**What you should do:** When you reach the line in the data below that contains "#[export] Instance WorkspaceId_eq_dec", please start repeating lines exactly, and stop after the line that contains "(* @src workspace/registry.rs:11-17", repeating nothing else.

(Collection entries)
^^^^^^^^^^^^^^^^

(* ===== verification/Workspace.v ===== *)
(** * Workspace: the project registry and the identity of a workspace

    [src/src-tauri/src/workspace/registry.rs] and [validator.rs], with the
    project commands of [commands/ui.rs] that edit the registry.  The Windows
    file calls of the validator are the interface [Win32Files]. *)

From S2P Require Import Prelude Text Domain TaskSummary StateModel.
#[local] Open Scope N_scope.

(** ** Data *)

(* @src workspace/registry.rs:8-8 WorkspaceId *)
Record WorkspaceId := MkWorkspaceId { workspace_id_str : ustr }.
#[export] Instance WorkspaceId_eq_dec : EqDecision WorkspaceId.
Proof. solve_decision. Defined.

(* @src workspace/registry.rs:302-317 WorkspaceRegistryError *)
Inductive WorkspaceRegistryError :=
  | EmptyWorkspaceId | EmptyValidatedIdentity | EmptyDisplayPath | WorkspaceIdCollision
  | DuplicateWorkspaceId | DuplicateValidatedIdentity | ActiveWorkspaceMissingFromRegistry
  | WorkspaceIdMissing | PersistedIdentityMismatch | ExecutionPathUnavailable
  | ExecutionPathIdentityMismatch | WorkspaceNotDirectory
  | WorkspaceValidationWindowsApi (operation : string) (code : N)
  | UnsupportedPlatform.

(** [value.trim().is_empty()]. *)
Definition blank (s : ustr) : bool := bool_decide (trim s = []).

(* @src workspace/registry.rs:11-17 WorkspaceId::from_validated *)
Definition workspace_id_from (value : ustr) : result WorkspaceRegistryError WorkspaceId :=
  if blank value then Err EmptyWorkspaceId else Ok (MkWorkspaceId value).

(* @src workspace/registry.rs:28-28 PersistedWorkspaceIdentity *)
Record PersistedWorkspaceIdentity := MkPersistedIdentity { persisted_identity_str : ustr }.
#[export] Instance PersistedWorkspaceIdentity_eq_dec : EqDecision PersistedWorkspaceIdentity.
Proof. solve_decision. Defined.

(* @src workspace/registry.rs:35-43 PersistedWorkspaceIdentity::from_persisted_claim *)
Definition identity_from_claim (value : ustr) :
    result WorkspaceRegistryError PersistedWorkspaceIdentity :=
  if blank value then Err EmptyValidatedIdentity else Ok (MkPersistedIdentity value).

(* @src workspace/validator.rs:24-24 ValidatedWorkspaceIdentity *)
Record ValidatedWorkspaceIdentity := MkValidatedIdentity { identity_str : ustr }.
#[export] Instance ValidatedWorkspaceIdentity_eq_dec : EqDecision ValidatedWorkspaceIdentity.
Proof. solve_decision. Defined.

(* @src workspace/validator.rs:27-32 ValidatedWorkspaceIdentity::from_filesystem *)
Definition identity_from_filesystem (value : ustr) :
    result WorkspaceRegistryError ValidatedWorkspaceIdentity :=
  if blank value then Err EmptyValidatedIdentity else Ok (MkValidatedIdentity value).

^^^^^^^^^^^^^^^^

**Reply to the task:**
#[export] Instance WorkspaceId_eq_dec : EqDecision WorkspaceId.
Proof. solve_decision. Defined.

(* @src workspace/registry.rs:302-317 WorkspaceRegistryError *)
Inductive WorkspaceRegistryError :=
  | EmptyWorkspaceId | EmptyValidatedIdentity | EmptyDisplayPath | WorkspaceIdCollision
  | DuplicateWorkspaceId | DuplicateValidatedIdentity | ActiveWorkspaceMissingFromRegistry
  | WorkspaceIdMissing | PersistedIdentityMismatch | ExecutionPathUnavailable
  | ExecutionPathIdentityMismatch | WorkspaceNotDirectory
  | WorkspaceValidationWindowsApi (operation : string) (code : N)
  | UnsupportedPlatform.

(** [value.trim().is_empty()]. *)
Definition blank (s : ustr) : bool := bool_decide (trim s = []).

(* @src workspace/registry.rs:11-17 WorkspaceId::from_validated *)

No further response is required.